Regarding this growth, the company stated that it was mainly due to product structure adjustments leading to improved gross profit margins. During the period, shipments of DDR5 SPD chips, automotive-grade EEPROM chips, and high-performance industrial EEPROM chips increased rapidly compared to the previous year. Optical Image Stabilization (OIS) camera motor driver chips were used in several mid-to-high-end models of mainstream smartphone brands. These factors drove gross profit margin up by 2.46 percentage points.
Additionally, the company’s R&D investment did not lag behind, reaching 209 million yuan for the year, a 19.01% increase, matching the growth rate of revenue and reaching a historical high. During this period, the company cooperated with leading global memory manufacturers to launch next-generation high-performance storage device VPD chips, becoming the first to enter the design verification stage. Moreover, the company’s automotive-grade storage chips are now widely used in 16 of the top 20 global automotive brands and all major domestic brands’ core components.
From this quick report, it appears that Juchen Co., Ltd. has formed a positive feedback business model of “early R&D investment entering a harvest phase, healthy cash flow supporting ongoing R&D, and future competitiveness.” However, shareholders are choosing to reduce holdings intensively at this stage, which may indicate that, in some investors’ view, the current valuation has reached expectations, and the stock price may already be well aligned with the company’s market potential.
Furthermore, it is important to note that on January 26, 2026, Juchen Co., Ltd. submitted an application to the Hong Kong Stock Exchange for H-share issuance and listing, aiming for an “A+H” listing. According to its prospectus, the funds raised will be used for R&D investment, strengthening overseas industrial chains and promotion, strategic acquisitions, and working capital.
Based on the prospectus and financial data, the company’s fundamentals are solid, with stable performance, product matrix, and R&D strength.
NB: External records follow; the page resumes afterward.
(* ===== verification/ConfCore.v ===== *)
(** The settings of [net_core] ([any-proxy/src/config/net_core.rs]): what they
    start from, what each command stores, and what a level takes from the one
    above it.  The fields of a kind are an enumeration and the struct a function
    of them; what [ConfStream::new] makes of the settings is that of
    [StreamCopy]. *)
From stdpp Require Import base gmap strings list.
From S2P Require Import Prelude RustStd ConfValue ConfModules ConfHeap.
From S2P Require StreamCopy.
#[local] Open Scope string_scope.
#[local] Open Scope Z_scope.

(** ** The fields *)

Inductive SizeField :=
  | stream_cache_size | debug_print_access_log_time | debug_print_stream_flow_time | stream_so_singer_time
  | download_limit_rate_after | download_limit_rate | upload_limit_rate_after | upload_limit_rate
  | download_tmp_file_size | upload_tmp_file_size | download_tmp_file_reopen_size | upload_tmp_file_reopen_size
  | sendfile_max_write_size | read_buffer_page_size | write_buffer_page_size
  | client_timeout_mil_time_ebpf | upstream_timeout_mil_time_ebpf | stream_delay_mil_time | stream_nodelay_size
  | directio | tmp_file_cache_size | expires | static_max_open_file | static_cache_after_requests.

Inductive FlagField :=
  | is_upload_open_stream_cache | is_download_open_stream_cache | debug_is_open_stream_work_times | is_tmp_file_io_page
  | debug_is_open_print | is_open_sendfile | is_proxy_protocol_hello | is_open_ebpf | is_disable_share_http_context
  | is_port_direct_ebpf | stream_nopush | transfer_encoding_chunked.

Inductive NameField := tcp_config_name | quic_config_name.

#[export] Instance SizeField_eq : EqDecision SizeField.
Proof. solve_decision. Defined.
#[export] Instance FlagField_eq : EqDecision FlagField.
Proof. solve_decision. Defined.
#[export] Instance NameField_eq : EqDecision NameField.
Proof. solve_decision. Defined.

(** The commands by their names, with the type of the value they read. *)
Definition size_cmds : list (string * (SizeField * IntTy)) :=
  [("stream_cache_size", (stream_cache_size, Usize)); ("debug_print_access_log_time", (debug_print_access_log_time, U64));
   ("debug_print_stream_flow_time", (debug_print_stream_flow_time, U64)); ("stream_so_singer_time", (stream_so_singer_time, Usize));
   ("download_limit_rate_after", (download_limit_rate_after, U64)); ("download_limit_rate", (download_limit_rate, U64));
   ("upload_limit_rate_after", (upload_limit_rate_after, U64)); ("upload_limit_rate", (upload_limit_rate, U64));
   ("download_tmp_file_size", (download_tmp_file_size, U64)); ("upload_tmp_file_size", (upload_tmp_file_size, U64));
   ("download_tmp_file_reopen_size", (download_tmp_file_reopen_size, U64)); ("upload_tmp_file_reopen_size", (upload_tmp_file_reopen_size, U64));
   ("sendfile_max_write_size", (sendfile_max_write_size, Usize)); ("read_buffer_page_size", (read_buffer_page_size, Usize));
   ("write_buffer_page_size", (write_buffer_page_size, Usize)); ("client_timeout_mil_time_ebpf", (client_timeout_mil_time_ebpf, U64));
   ("upstream_timeout_mil_time_ebpf", (upstream_timeout_mil_time_ebpf, U64)); ("stream_delay_mil_time", (stream_delay_mil_time, U64));
   ("stream_nodelay_size", (stream_nodelay_size, Usize)); ("directio", (directio, U64)); ("tmp_file_cache_size", (tmp_file_cache_size, Usize));
   ("expires", (expires, Usize)); ("static_max_open_file", (static_max_open_file, Usize));
   ("static_cache_after_requests", (static_cache_after_requests, Usize))].

Definition flag_cmds : list (string * FlagField) :=
  [("is_upload_open_stream_cache", is_upload_open_stream_cache); ("is_download_open_stream_cache", is_download_open_stream_cache);
   ("debug_is_open_stream_work_times", debug_is_open_stream_work_times); ("is_tmp_file_io_page", is_tmp_file_io_page);
   ("debug_is_open_print", debug_is_open_print); ("is_open_sendfile", is_open_sendfile);
   ("is_proxy_protocol_hello", is_proxy_protocol_hello); ("is_open_ebpf", is_open_ebpf);
   ("is_disable_share_http_context", is_disable_share_http_context); ("is_port_direct_ebpf", is_port_direct_ebpf);
   ("stream_nopush", stream_nopush); ("transfer_encoding_chunked", transfer_encoding_chunked)].

Definition name_cmds : list (string * NameField) :=
  [("tcp_config_name", tcp_config_name); ("quic_config_name", quic_config_name)].

(** The constants [..._DEFAULT]. *)
Definition size_default (f : SizeField) : Z :=
  match f with
  | stream_cache_size => 131072
  | sendfile_max_write_size => 1048576
  | read_buffer_page_size => 8
  | write_buffer_page_size => 16
  | client_timeout_mil_time_ebpf => 120000
  | upstream_timeout_mil_time_ebpf => 2000
  | stream_nodelay_size => 8192
  | tmp_file_cache_size => 10
  | _ => 0
  end.
Definition flag_default (f : FlagField) : bool :=
  match f with
  | is_upload_open_stream_cache | is_download_open_stream_cache | is_tmp_file_io_page | is_port_direct_ebpf => true
  | _ => false
  end.
Definition name_default (f : NameField) : string :=
  match f with tcp_config_name => "tcp_config_default" | quic_config_name => "quic_config_default" end.
Definition STREAM_MAX_DELAY_MIL_TIME_DEFAULT : Z := 200.

(** [DomainFromHttpV1] *)
Record DomainFromHttpV1 := mkDomainFrom { is_open : bool; check_methods : gmap string bool }.
Definition domain_from_new : DomainFromHttpV1 := mkDomainFrom false ∅.

(** The plugin of a stream, of [net_core_plugin]. *)
Inductive PluginHandle := PluginUnset | PluginCache | PluginMemory.

(** The maps of open static files, shared by reference, the page size of
    [default_config], and the toml reader of a [DomainFromHttpV1]. *)
Class CoreWorld : Type := {
  StaticFiles : Type;
  files_new : StaticFiles;
  files_empty : StaticFiles -> bool;
  PAGE_SIZE : Z;
  toml_domain : string -> outcome (bool * list (string * bool));
}.

Section core.
Context `{CoreWorld}.

Record Conf := mkConf {
  size_of : SizeField -> Z;
  flag_of : FlagField -> bool;
  name_of : NameField -> string;
  domain : string;
  close_type : StreamCopy.StreamCloseType;
  domain_from_http_v1 : DomainFromHttpV1;
  http_static_file : StaticFiles;
  http_static_file_request_num : StaticFiles;
  download : StreamCopy.ConfStream * PluginHandle;
  upload : StreamCopy.ConfStream * PluginHandle;
}.

Definition set_size (f : SizeField) (n : Z) (c : Conf) : Conf :=
  mkConf (fun g => if decide (g = f) then n else size_of c g) (flag_of c) (name_of c) (domain c) (close_type c)
    (domain_from_http_v1 c) (http_static_file c) (http_static_file_request_num c) (download c) (upload c).
Definition set_flag (f : FlagField) (b : bool) (c : Conf) : Conf :=
  mkConf (size_of c) (fun g => if decide (g = f) then b else flag_of c g) (name_of c) (domain c) (close_type c)
    (domain_from_http_v1 c) (http_static_file c) (http_static_file_request_num c) (download c) (upload c).
Definition set_name (f : NameField) (s : string) (c : Conf) : Conf :=
  mkConf (size_of c) (flag_of c) (fun g => if decide (g = f) then s else name_of c g) (domain c) (close_type c)
    (domain_from_http_v1 c) (http_static_file c) (http_static_file_request_num c) (download c) (upload c).
Definition set_domain (s : string) (c : Conf) : Conf :=
  mkConf (size_of c) (flag_of c) (name_of c) s (close_type c)
    (domain_from_http_v1 c) (http_static_file c) (http_static_file_request_num c) (download c) (upload c).
Definition set_close (t : StreamCopy.StreamCloseType) (c : Conf) : Conf :=
  mkConf (size_of c) (flag_of c) (name_of c) (domain c) t
    (domain_from_http_v1 c) (http_static_file c) (http_static_file_request_num c) (download c) (upload c).
Definition set_domain_from (d : DomainFromHttpV1) (c : Conf) : Conf :=
  mkConf (size_of c) (flag_of c) (name_of c) (domain c) (close_type c)
    d (http_static_file c) (http_static_file_request_num c) (download c) (upload c).

(** [Conf::new] *)
Definition conf_new : outcome Conf :=
  stream ← StreamCopy.conf_stream_new PAGE_SIZE 1 0 1 1 1 true 2 2 0 8192;
  Ok (mkConf size_default flag_default name_default "" StreamCopy.Shutdown domain_from_new files_new files_new
        (stream, PluginUnset) (stream, PluginUnset)).

(** ** The commands *)

Definition get_int (t : IntTy) (v : Value) : outcome Z :=
  match v with VInt t' n => if decide (t = t') then Ok n else Panic | _ => Panic end.
Definition get_bool (v : Value) : outcome bool := match v with VBool b => Ok b | _ => Panic end.
Definition get_str (v : Value) : outcome string := match v with VStr s => Ok s | _ => Panic end.

(** What a size is cut to. *)
Definition size_kept (f : SizeField) (n : Z) : Z :=
  match f with
  | read_buffer_page_size | write_buffer_page_size => if n <? 2 then 2 else n
  | stream_delay_mil_time => if STREAM_MAX_DELAY_MIL_TIME_DEFAULT <? n then STREAM_MAX_DELAY_MIL_TIME_DEFAULT else n
  | stream_nodelay_size => swrap64 n
  | _ => n
  end.

Definition close_of (s : string) : outcome StreamCopy.StreamCloseType :=
  if String.eqb s "fast" then Ok StreamCopy.Fast
  else if String.eqb s "shutdown" then Ok StreamCopy.Shutdown
  else if String.eqb s "wait_empty" then Ok StreamCopy.WaitEmpty
  else Err "".

(** The methods are trimmed and put in lower case, the later of two that
    become the same stays. *)
Definition domain_from (str : string) : outcome DomainFromHttpV1 :=
  '(open, methods) ← toml_domain str;
  Ok (mkDomainFrom open (foldl (fun m kv => <[to_lowercase (trim kv.1) := kv.2]> m) ∅ methods)).

Definition set_cmd (cmd : string) (v : Value) (c : Conf) : outcome Conf :=
  match assoc_s cmd size_cmds, assoc_s cmd flag_cmds, assoc_s cmd name_cmds with
  | Some (f, t), _, _ => n ← get_int t v; Ok (set_size f (size_kept f n) c)
  | _, Some f, _ => b ← get_bool v; Ok (set_flag f b c)
  | _, _, Some f => s ← get_str v; Ok (if 0 <? slen s then set_name f s c else c)
  | _, _, _ =>
      if String.eqb cmd "domain" then s ← get_str v; Ok (set_domain s c)
      else if String.eqb cmd "close_type" then s ← get_str v; t ← close_of s; Ok (set_close t c)
      else if String.eqb cmd "domain_from_http_v1" then s ← get_str v; d ← domain_from s; Ok (set_domain_from d c)
      else Err ""
  end.

(** ** Merging *)

(** What the two directions of a stream are given. *)
Definition download_of (c : Conf) : outcome StreamCopy.ConfStream :=
  StreamCopy.conf_stream_new PAGE_SIZE (size_of c download_tmp_file_size) (size_of c download_tmp_file_reopen_size)
    (size_of c download_limit_rate_after) (size_of c download_limit_rate) (size_of c stream_cache_size) (flag_of c is_tmp_file_io_page)
    (size_of c read_buffer_page_size) (size_of c write_buffer_page_size) (size_of c stream_delay_mil_time) (size_of c stream_nodelay_size).
Definition upload_of (c : Conf) : outcome StreamCopy.ConfStream :=
  StreamCopy.conf_stream_new PAGE_SIZE (size_of c upload_tmp_file_size) (size_of c upload_tmp_file_reopen_size)
    (size_of c upload_limit_rate_after) (size_of c upload_limit_rate) (size_of c stream_cache_size) (flag_of c is_tmp_file_io_page)
    (size_of c read_buffer_page_size) (size_of c write_buffer_page_size) (size_of c stream_delay_mil_time) (size_of c stream_nodelay_size).
Definition plugin_of (open : bool) : PluginHandle := if open then PluginCache else PluginMemory.

(** The settings of a level, with those above it. *)
Definition merge_size (f : SizeField) (p c : Z) : Z :=
  match f with tmp_file_cache_size => c | _ => if c =? size_default f then p else c end.
Definition merge_flag (f : FlagField) (p c : bool) : bool := if eqb c (flag_default f) then p else c.
Definition merge_name (f : NameField) (p c : string) : string :=
  if String.eqb c (name_default f) && (0 <? slen p) then p else c.
Definition merge_close (p c : StreamCopy.StreamCloseType) : StreamCopy.StreamCloseType :=
  match c with StreamCopy.Shutdown => p | _ => c end.
Definition merge_settings (p c : Conf) : Conf :=
  mkConf (fun f => merge_size f (size_of p f) (size_of c f)) (fun f => merge_flag f (flag_of p f) (flag_of c f))
    (fun f => merge_name f (name_of p f) (name_of c f)) (if String.eqb (domain c) "" then domain p else domain c)
    (merge_close (close_type p) (close_type c)) (if negb (is_open (domain_from_http_v1 c)) then domain_from_http_v1 p else domain_from_http_v1 c)
    (if files_empty (http_static_file c) then http_static_file p else http_static_file c)
    (if files_empty (http_static_file_request_num c) then http_static_file_request_num p else http_static_file_request_num c)
    (download c) (upload c).

Definition merge_conf (parent : option Conf) (child : Conf) : outcome Conf :=
  match parent with
  | None => Ok child
  | Some p =>
      let c := merge_settings p child in
      down ← download_of c; up ← upload_of c;
      Ok (mkConf (size_of c) (flag_of c) (name_of c) (domain c) (close_type c) (domain_from_http_v1 c) (http_static_file c)
            (http_static_file_request_num c) (down, plugin_of (flag_of c is_download_open_stream_cache))
            (up, plugin_of (flag_of c is_upload_open_stream_cache)))
  end.
End core.

(** ** The module *)

Definition every_level : Z := Z.lor CMD_CONF_TYPE_MAIN (Z.lor CMD_CONF_TYPE_SERVER CMD_CONF_TYPE_LOCAL).
Definition cmd_level (name : string) : Z :=
  if bool_decide (name ∈ ["tcp_config_name"; "quic_config_name"; "domain"; "domain_from_http_v1"]) then CMD_CONF_TYPE_SERVER
  else if bool_decide (name ∈ ["tmp_file_cache_size"; "static_max_open_file"]) then CMD_CONF_TYPE_MAIN
  else every_level.

(** [MODULE_CMDS] *)
Definition core_cmds : list (Cmd SetFn) :=
  (fun name => mkCmd name (SetData name) CMD_TYPE_DATA (cmd_level name)) <$>
  ["stream_cache_size"; "is_upload_open_stream_cache"; "is_download_open_stream_cache"; "debug_is_open_stream_work_times";
   "debug_print_access_log_time"; "debug_print_stream_flow_time"; "is_tmp_file_io_page"; "stream_so_singer_time";
   "download_limit_rate_after"; "download_limit_rate"; "upload_limit_rate_after"; "upload_limit_rate"; "download_tmp_file_size";
   "upload_tmp_file_size"; "download_tmp_file_reopen_size"; "upload_tmp_file_reopen_size"; "debug_is_open_print"; "is_open_sendfile";
   "sendfile_max_write_size"; "tcp_config_name"; "quic_config_name"; "is_proxy_protocol_hello"; "domain"; "is_open_ebpf";
   "is_disable_share_http_context"; "read_buffer_page_size"; "write_buffer_page_size"; "is_port_direct_ebpf";
   "client_timeout_mil_time_ebpf"; "upstream_timeout_mil_time_ebpf"; "close_type"; "stream_delay_mil_time"; "stream_nopush";
   "stream_nodelay_size"; "directio"; "tmp_file_cache_size"; "expires"; "domain_from_http_v1"; "transfer_encoding_chunked";
   "static_max_open_file"; "static_cache_after_requests"].
Definition net_core : Module_ SetFn := new_module "net_core" MODULE_TYPE_NET false core_cmds.

(** The modules whose commands touch their own configuration only, [net_core]
    and others. *)
#[export] Instance core_and_others {D} `{CoreWorld} `{DataModules D} : DataModules (Conf + D) := {
  create_data name := if String.eqb name "net_core" then inl <$> conf_new else inr <$> create_data name;
  set_data name cmd v d :=
    match d with
    | inl c => if String.eqb name "net_core" then inl <$> set_cmd cmd v c else Panic
    | inr d => if String.eqb name "net_core" then Panic else inr <$> set_data name cmd v d
    end;
  merge_data name p d :=
    match d, p with
    | inl c, None => if String.eqb name "net_core" then inl <$> merge_conf None c else Panic
    | inl c, Some (inl p) => if String.eqb name "net_core" then inl <$> merge_conf (Some p) c else Panic
    | inr d, None => if String.eqb name "net_core" then Panic else inr <$> merge_data name None d
    | inr d, Some (inr p) => if String.eqb name "net_core" then Panic else inr <$> merge_data name (Some p) d
    | _, _ => Panic
    end;
}.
A notable concern might be its reliance on major clients.
From 2023 to the first three quarters of 2025, sales to the top five customers accounted for 57.7%, 57.5%, and 59.3% of total sales, respectively, with the largest customer’s revenue share increasing from 22.9% to 41.1%. Additionally, the supply side also shows concentration, with procurement from the top five suppliers accounting for 90.1%, 91.3%, and 85.8% during the same periods.
Overall, if the company successfully lists in Hong Kong, it will help strengthen its long-term capital strength, benefiting future development. However, in the short term, the dual effects of A-share shareholder reductions and H-share issuance may exert supply-side pressure on the stock price. Its subsequent performance will depend on market capital inflow and absorption capacity.